What’s The Hoopla – Film BA Pass
The heroine breathing heavily, her bosom heaving with each breath she takes, the hero staring at her intensely, both running towards each other, embracing, a song sequence intercut with shots of the guy and the girl making out on a bed with a blanket covering all but their faces. This is the basic template of sex scenes in Indian films. What answers do we have to their 9 ½ Weeks and Last Tango in Paris and The Dreamers? Only a few – Kama Sutra, Fire. Point in case being, though Bollywood, in the recent years has become mature enough to show bold scenes, it is yet to perfect the art of showing mature sex scenes on screen.

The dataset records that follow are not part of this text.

(** [HomeKitTelevision._setup_remote_key] *)
Definition _setup_remote_key (char : Characteristic.t)
    (me : HomeKitTelevision) : HomeKitTelevision :=
  let me1 :=
    {| _state := _state me;
       _features := _features me;
       _supported_target_media_state := _supported_target_media_state me;
       _supported_remote_key := clamp_enum_to_char RemoteKeyValues.members char |} in
  if bool_decide (RemoteKeyValues.PLAY_PAUSE ∈ _supported_remote_key me1)
  then with_features me1 (N.lor (_features me1) (N.lor SUPPORT_PAUSE SUPPORT_PLAY))
  else me1.

(** Modelled from the spec: the dispatch of the base class [HomeKitEntity]
    (not among the sources), which hands a characteristic to the method
    [_setup_<kind>] when the entity defines one. Spec: "For each of
    active-identifier, target-media-state, and remote-key, a setup callback
    derives capability flags". *)
Definition _setup_characteristic (me : HomeKitTelevision) (char : Characteristic.t)
  : HomeKitTelevision :=
  match Characteristic.type char with
  | ACTIVE_IDENTIFIER => _setup_active_identifier char me
  | TARGET_MEDIA_STATE => _setup_target_media_state char me
  | REMOTE_KEY => _setup_remote_key char me
  | _ => me
  end.

(** Modelled from the spec: [HomeKitEntity.setup] (not among the sources) runs
    the callbacks over the characteristics the accessory advertises, in the
    order it enumerates them. *)
Definition setup (chars : list Characteristic.t) (me : HomeKitTelevision)
  : HomeKitTelevision :=
  fold_left _setup_characteristic chars me.

End Setup.

(** [HomeKitTelevision.supported_features] *)
Definition supported_features (me : HomeKitTelevision) : N := _features me.

(** ** Specification vocabulary *)

(** An input-source sibling of the television [tv]: a service of type input
    source that is parented under [tv]. *)
Definition is_input_source_of (tv s : Service.t) : bool :=
  bool_decide (Service.type s = INPUT_SOURCE)
  && bool_decide (Service.iid s ∈ Service.linked tv).

(** The input-source siblings of the television, in enumeration order. *)
Definition input_source_siblings (snap : Snapshot) : list Service.t :=
  List.filter (is_input_source_of (this_tv snap)) (services snap).

(** The siblings whose characteristic [kind] has the value [v]. *)
Definition siblings_with (snap : Snapshot) (kind : CharacteristicsTypes) (v : pyval)
  : list Service.t :=
  List.filter (fun s => py_eq (Service.value s kind) v) (input_source_siblings snap).

(** The service carries a characteristic of the given kind. *)
Definition has_characteristic (kind : CharacteristicsTypes) (s : Service.t) : Prop :=
  is_Some (Service.characteristics_by_type s !! kind).

(** The capability fields of the entity are the same in both worlds. *)
Definition same_capabilities (w w' : World) : Prop :=
  _features (self w') = _features (self w)
  /\ _supported_target_media_state (self w') = _supported_target_media_state (self w)
  /\ _supported_remote_key (self w') = _supported_remote_key (self w).

(** The world after one more request to the transport. *)
Definition issue (w : World) (request : put_request) : World :=
  {| self := self w; puts := puts w ++ [request] |}.

(** A command that leaves the entity's own fields as they were. *)
Definition preserves_self {A : Type} (c : Cmd A) : Prop :=
  forall w, self (snd (c w)) = self w.

(** The four features the entity can announce. *)
Inductive feature : Type :=
| FeaturePause
| FeaturePlay
| FeatureSelectSource
| FeatureStop.

#[global] Instance feature_eq_dec : EqDecision feature.
Proof. solve_decision. Defined.

Definition mask {C : media_player_const} (f : feature) : N :=
  match f with
  | FeaturePause => SUPPORT_PAUSE
  | FeaturePlay => SUPPORT_PLAY
  | FeatureSelectSource => SUPPORT_SELECT_SOURCE
  | FeatureStop => SUPPORT_STOP
  end.

(** The characteristic is of the given kind and [member] lies in the
    intersection of the enumeration with its advertised values. *)
Definition advertises (kind : CharacteristicsTypes) (enum : gset Z) (member : Z)
    (char : Characteristic.t) : Prop :=
  Characteristic.type char = kind /\ member ∈ clamp_enum_to_char enum char.

(** What the specification lets one characteristic switch on: an active
    identifier enables source selection; a target media state enables play,
    pause and stop for the members it advertises; a remote key that
    advertises PLAY_PAUSE enables both play and pause. *)
Definition enables (f : feature) (char : Characteristic.t) : bool :=
  match Characteristic.type char, f with
  | ACTIVE_IDENTIFIER, FeatureSelectSource => true
  | TARGET_MEDIA_STATE, FeaturePause =>
      bool_decide (TargetMediaStateValues.PAUSE
                   ∈ clamp_enum_to_char TargetMediaStateValues.members char)
  | TARGET_MEDIA_STATE, FeaturePlay =>
      bool_decide (TargetMediaStateValues.PLAY
                   ∈ clamp_enum_to_char TargetMediaStateValues.members char)
  | TARGET_MEDIA_STATE, FeatureStop =>
      bool_decide (TargetMediaStateValues.STOP
                   ∈ clamp_enum_to_char TargetMediaStateValues.members char)
  | REMOTE_KEY, FeaturePause | REMOTE_KEY, FeaturePlay =>
      bool_decide (RemoteKeyValues.PLAY_PAUSE
                   ∈ clamp_enum_to_char RemoteKeyValues.members char)
  | _, _ => false
  end.

(** ** Sample accessory *)

Definition make_service (iid : Z) (ty : ServicesTypes)
    (chars : list Characteristic.t) (linked : list Z) : Service.t :=
  {| Service.iid := iid;
     Service.type := ty;
     Service.characteristics_by_type :=
       list_to_map (map (fun c => (Characteristic.type c, c)) chars);
     Service.linked := linked |}.

Definition plain (kind : CharacteristicsTypes) (v : pyval) : Characteristic.t :=
  {| Characteristic.type := kind;
     Characteristic.value := v;
     Characteristic.valid_values := ∅ |}.

Definition sample_target_media_state : Characteristic.t :=
  {| Characteristic.type := TARGET_MEDIA_STATE;
     Characteristic.value := PyInt 0;
     Characteristic.valid_values := {[ 0; 1 ]} |}.

Definition sample_remote_key : Characteristic.t :=
  {| Characteristic.type := REMOTE_KEY;
     Characteristic.value := PyNone;
     Characteristic.valid_values := {[ 4; 5; 11 ]} |}.

(** What the sample television advertises to the setup callbacks. *)
Definition sample_chars : list Characteristic.t :=
  [plain ACTIVE (PyInt 1); sample_target_media_state; sample_remote_key;
   plain ACTIVE_IDENTIFIER (PyInt 3)].

Definition hdmi1 : Service.t :=
  make_service 2 INPUT_SOURCE
    [plain CONFIGURED_NAME (PyStr "HDMI 1"); plain IDENTIFIER (PyInt 3)] [].

Definition hdmi2 : Service.t :=
  make_service 3 INPUT_SOURCE
    [plain CONFIGURED_NAME (PyStr "HDMI 2"); plain IDENTIFIER (PyInt 4)] [].

Definition speaker : Service.t :=
  make_service 4 (OTHER_SERVICE "113") [plain ACTIVE (PyInt 1)] [].

(** A television with the given [active], [current-media-state] and
    [active-identifier] values and two inputs. *)
Definition sample_tv (active media identifier : pyval) : Service.t :=
  make_service 1 TELEVISION
    [plain ACTIVE active; plain CURRENT_MEDIA_STATE media;
     sample_target_media_state; sample_remote_key;
     plain ACTIVE_IDENTIFIER identifier] [2; 3].

Definition sample_snapshot (active media identifier : pyval) : Snapshot :=
  {| services := [sample_tv active media identifier; hdmi1; speaker; hdmi2];
     this_tv := sample_tv active media identifier |}.

(** A television that is on, stopped, and showing the first input. *)
Definition snap_on : Snapshot := sample_snapshot (PyInt 1) (PyInt 2) (PyInt 3).

(** The same television switched off. *)
Definition snap_off : Snapshot := sample_snapshot (PyInt 0) (PyInt 0) (PyInt 3).

(** The active identifier names an input that the accessory does not list. *)
Definition snap_stale : Snapshot := sample_snapshot (PyInt 1) (PyInt 2) (PyInt 7).

(** An entity that supports every target state and the toggle key. *)
Definition capable : HomeKitTelevision :=
  {| _state := PyNone;
     _features := 0%N;
     _supported_target_media_state := TargetMediaStateValues.members;
     _supported_remote_key := {[ RemoteKeyValues.PLAY_PAUSE ]} |}.

(** An entity whose only capability is the toggle key. *)
Definition toggle_only : HomeKitTelevision :=
  {| _state := PyNone;
     _features := 0%N;
     _supported_target_media_state := ∅;
     _supported_remote_key := {[ RemoteKeyValues.PLAY_PAUSE ]} |}.

Definition world_of (me : HomeKitTelevision) : World := {| self := me; puts := [] |}.

(** ** Vocabulary for the further properties *)

(** The five states the entity can report. *)
Definition STATES : list string :=
  [STATE_PROBLEM; STATE_OK; STATE_PLAYING; STATE_PAUSED; STATE_IDLE].

(** The request log of [w'] is the one of [w] followed by at most one
    request, and such a request writes a single characteristic. *)
Definition appends_at_most_one (w w' : World) : Prop :=
  exists extra : list put_request,
    puts w' = (puts w ++ extra)%list
    /\ (length extra <= 1)%nat
    /\ Forall (fun request : put_request => length request = 1%nat) extra.

(** The bits the callback of one characteristic ors into the features. *)
Definition contribution {C : media_player_const} (char : Characteristic.t) : N :=
  match Characteristic.type char with
  | ACTIVE_IDENTIFIER => SUPPORT_SELECT_SOURCE
  | TARGET_MEDIA_STATE =>
      let supported := clamp_enum_to_char TargetMediaStateValues.members char in
      N.lor
        (N.lor
           (if bool_decide (TargetMediaStateValues.PAUSE ∈ supported)
            then SUPPORT_PAUSE else 0%N)
           (if bool_decide (TargetMediaStateValues.PLAY ∈ supported)
            then SUPPORT_PLAY else 0%N))
        (if bool_decide (TargetMediaStateValues.STOP ∈ supported)
         then SUPPORT_STOP else 0%N)
  | REMOTE_KEY =>
      if bool_decide (RemoteKeyValues.PLAY_PAUSE
                      ∈ clamp_enum_to_char RemoteKeyValues.members char)
      then N.lor SUPPORT_PAUSE SUPPORT_PLAY else 0%N
  | _ => 0%N
  end.

Definition all_contributions {C : media_player_const}
    (chars : list Characteristic.t) : N :=
  fold_right (fun char acc => N.lor (contribution char) acc) 0%N chars.

(** The clamp of the last characteristic of the given kind, [init] when
    there is none. *)
Definition last_clamp (kind : CharacteristicsTypes) (enum : gset Z)
    (chars : list Characteristic.t) (init : gset Z) : gset Z :=
  fold_left
    (fun acc char =>
       if bool_decide (Characteristic.type char = kind)
       then clamp_enum_to_char enum char else acc)
    chars init.

(** The sample television after it switched to the second input. *)
Definition snap_hdmi2 : Snapshot := sample_snapshot (PyInt 1) (PyInt 2) (PyInt 4).

(** An input source without a configured name and one without an
    identifier, on a television that lists them after a sound input. *)
Definition nameless : Service.t :=
  make_service 5 INPUT_SOURCE [plain IDENTIFIER (PyInt 5)] [].

Definition numberless : Service.t :=
  make_service 6 INPUT_SOURCE [plain CONFIGURED_NAME (PyStr "AV")] [].

Definition broken_tv : Service.t :=
  make_service 1 TELEVISION
    [plain ACTIVE (PyInt 1); plain ACTIVE_IDENTIFIER (PyInt 5)] [2; 5; 6].

Definition snap_broken : Snapshot :=
  {| services := [broken_tv; hdmi1; nameless; numberless];
     this_tv := broken_tv |}.

(** ** Proof steps shared by the command and setup lemmas *)

Ltac run_handler :=
  unfold async_media_play, async_media_pause, async_media_stop,
    cmd_bind, get_self, cmd_ret, async_put_characteristics, issue;
  simpl.

Ltac decide_guards :=
  repeat first
    [ rewrite (proj2 (String.eqb_eq _ _)) by assumption
    | rewrite (proj2 (String.eqb_neq _ _)) by assumption
    | rewrite bool_decide_eq_true_2 by assumption
    | rewrite bool_decide_eq_false_2 by assumption ].

Ltac project_fields :=
  cbn [with_features _state _features _supported_target_media_state
       _supported_remote_key].

Ltac fold_masks :=
  change SUPPORT_PAUSE with (mask FeaturePause);
  change SUPPORT_PLAY with (mask FeaturePlay);
  change SUPPORT_SELECT_SOURCE with (mask FeatureSelectSource);
  change SUPPORT_STOP with (mask FeatureStop).

(** * Properties *)

(** ** Sanity checks on the sample accessory *)

Example state_snap_on : state snap_on = "idle".
Proof. reflexivity. Qed.

Example state_snap_off : state snap_off = "problem".
Proof. reflexivity. Qed.

Example source_list_snap_on :
  source_list snap_on = Return [PyStr "HDMI 1"; PyStr "HDMI 2"].
Proof. vm_compute. reflexivity. Qed.

Example source_snap_on : source snap_on = Return (PyStr "HDMI 1").
Proof. vm_compute. reflexivity. Qed.

Example play_snap_on :
  async_media_play snap_on (world_of capable)
  = (Return tt, issue (world_of capable) [(TARGET_MEDIA_STATE, PyInt 0)]).
Proof. vm_compute. reflexivity. Qed.

Example play_toggle_snap_on :
  puts (snd (async_media_play snap_on (world_of toggle_only)))
  = [[(REMOTE_KEY, PyInt 11)]].
Proof. vm_compute. reflexivity. Qed.

Example select_hdmi2 :
  puts (snd (async_select_source snap_on "HDMI 2" (world_of capable)))
  = [[(ACTIVE_IDENTIFIER, PyInt 4)]].
Proof. vm_compute. reflexivity. Qed.

Example setup_sample :
  let me := setup (C := platform_const)
              [sample_target_media_state; sample_remote_key] __init__ in
  _features me = 16385%N
  /\ supports (_features me) (@SUPPORT_STOP platform_const) = false.
Proof. vm_compute. split; reflexivity. Qed.

(** ** The service queries in the specification's vocabulary *)

Lemma filter_andb {A : Type} (f g : A -> bool) (l : list A) :
  List.filter g (List.filter f l) = List.filter (fun x => f x && g x) l.
Proof.
  induction l as [|x l IH]; simpl; [reflexivity|].
  destruct (f x); simpl; [|exact IH].
  destruct (g x); simpl; [f_equal|]; exact IH.
Qed.

Lemma filter_input_sources (snap : Snapshot) :
  Services.filter (services snap) (Some INPUT_SOURCE) [] (Some (this_tv snap))
  = input_source_siblings snap.
Proof.
  unfold Services.filter, input_source_siblings; simpl.
  rewrite filter_andb. reflexivity.
Qed.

Mainstream films have shunned sex for fear of losing their audience. When I say sex in cinema, I don’t mean gratuitous porn, but adult-oriented films that have a strong story with equally strong characters, films that don’t contain explicit scenes just because they can. I vividly remember, when I saw Dev D. for the first time. Here was a film that made no bones about how sexually progressive it was.
Just when I thought we had seen some improvement in terms of seeing sex or suggested sex on screen here comes a film that pushes the boundaries even further. Director Ajay Bahl’s B.A. Pass, an erotic thriller, is an adaptation of the short story The Railway Aunty (included in his second book Delhi Noir) by Mohan Sikka. And guess what, the trailer looks incredibly good. If the short story is anything to go by, we are in for a delicious treat. The Railway Aunty/B.A. Pass tells the story of a youngster Mukesh who inadvertently gets tricked into prostituting himself to older women. This is what I am talking about – filmmakers attempting to tell stories that are meant for adults, stories that are not dumbed down by pretension and shame.

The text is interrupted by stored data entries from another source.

(** * Sequential Flow: task orchestration and storage adapters

    A shallow embedding of the orchestrator source ([unnamed/part_000],
    which [test.js] loads as [lib/edge-functions.cjs]: the [SequentialFlow]
    class and its [InMemoryStorage]) and of the adapters of
    [lib/storage.cjs], together with the properties of the specification
    that concern them.

    Conventions of the embedding.
    - JavaScript values that the orchestrator only tests for truthiness,
      copies or hands on are values of [JsVal]; a property read that finds
      nothing yields [JUndefined], so "absent" and "undefined" coincide.
      Ids, names and code are strings, as in the task data model.
    - An [async] function is run to completion by its caller ([await]); a
      rejected promise is an abrupt completion [Throw].  Thrown values are
      [Error] instances, represented by their [message].
    - [Date] values are represented by the millisecond count that
      [toISOString] renders; the clock never runs backwards, and its
      readings, also two hours on, are valid times.  A number is an exact
      fraction, or NaN or an infinity: the binary64 rounding of
      [Date.now() + ttl] is left out, which matters for no whole number of
      milliseconds.  [new Date(v).toISOString()] raises a RangeError when
      [v] is not finite or lies outside the range of [Date].
    - The execution engine (package [sequential-fetch]) is external: every
      statement quantifies over the behaviour of the instance that a call
      creates.  Constructing and disposing an instance do not raise.
    - Every call of the engine and of the storage adapter is recorded in a
      chronological trace, on which the statements about calls are made. *)

From Stdlib Require Import ZArith Lia.
From stdpp Require Import base option list strings pretty gmap fin_maps.
(** * Resume rater: the matching and scoring engine

    A shallow embedding of [app/components/resume_matcher.py], of the
    extractors of skills, priority skills and experience of
    [app/components/job_description.py], of the skill extractor and the
    resume analysis of [app/components/resume_upload.py], and of the legacy
    extractor and scorer of [app/utils/text_analysis.py], with the
    properties of the scoring engine proved about it.

    Conventions of the embedding.
    - Python [str] is [string]; the texts are ASCII, so [str.lower],
      [\d], [\s] and [\w] are their ASCII versions.
    - Python [float] arithmetic is read over the rationals ([Q]): [/] is
      exact division and [round(x, n)] rounds half to even on the decimal
      digits.  Equality of scores is [Qeq] ([==]).
    - Python dictionaries used as records are records whose optional keys
      are [option] fields; the values a key may hold are those of the data
      model, with the further shapes the code tests for written as
      constructors.
    - [list(set(l))] iterates a Python set: the order is not fixed by the
      language, so every function that uses it takes the iteration order
      as a parameter ([set_iter]).
    - the [re] module is embedded as a small backtracking matcher
      (leftmost, greedy, first alternative first) for the operators the
      patterns of the source use.
    - what lies outside the embedding is a parameter of the functions that
      use it: the clock, the TF-IDF vectorizer, the text of a float in an
      f-string, and the two extractors of [resume_upload.py] whose patterns
      go beyond the matcher. *)

From Stdlib Require Import List String Ascii Bool Arith ZArith QArith Qround.
From Stdlib Require Import Lia Lqa Permutation.
From Stdlib Require Import DecimalString DecimalNat.
Import ListNotations.
(** * donuts.node HTTP pipeline: a shallow embedding and its verified properties

    The development follows the TypeScript sources
      - [src/http/http-pipeline.ts]          (class [HttpPipeline]),
      - [src/http/request-handlers/node.ts]  (the node transport handler and
        the certificate-info extractor),
      - the Service Fabric AAD response handler ([createResponseHandler],
        [acquireTokenAsync]),
      - the [donut.node/http] type declarations.

    Conventions.
      - An optional property [f?: T] is a field of type [option T]; [None]
        stands for an absent property.
      - An awaited promise is described by how it settles: [Fulfil v],
        [Reject e], or [Never] (no [resolve]/[reject] is ever called).
      - In-place mutation of the request object by a handler is written as
        explicit state passing: a handler returns the request it leaves
        behind.
      - JavaScript arrays that are shared by reference live in a store
        indexed by locations. *)

From stdpp Require Import gmap strings list fin_maps pretty.
From Stdlib Require Import ZArith String Ascii.
From Stdlib.Strings Require Import Byte.

Local Open Scope string_scope.
Local Open Scope list_scope.
Local Open Scope Z_scope.

(** ** Data model ([donut.node/http]) *)

Inductive SslVersion := TLS | TLS1_2 | TLS1_1 | TLS1_0 | SSL3_0.

Inductive HttpMethod :=
  GET | POST | PUT | PATCH | DELETE | HEAD | CONNECT | OPTIONS | TRACE.

Definition method_string (m : HttpMethod) : string :=
  match m with
  | GET => "GET" | POST => "POST" | PUT => "PUT" | PATCH => "PATCH"
  | DELETE => "DELETE" | HEAD => "HEAD" | CONNECT => "CONNECT"
  | OPTIONS => "OPTIONS" | TRACE => "TRACE"
  end.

Dubbed as “India’s first erotic drama”, BA Pass has apparently twenty two minutes of sexually explicit scenes. It has already garnered awards in the international circuit. In 2012, at Osian’s Cinefan Festival of Asian and Arab Cinema, it bagged the best film award in Indian Competition as well as a best actor award for Shadab Kamal. It was also voted as the best film by French Audience (The Prix Du Public) at the South Asian Film Festival in January, 2013.
So, the bigger question is, are Indian films ready to show us sex on screen like it was meant to be? It’s a long way to go before we can even think of something like Lars Von Trier and what he did with Zentropa. But the time has come. It looks like a start of a new era and I believe we are ready for bit of good, ol’ sex on screen.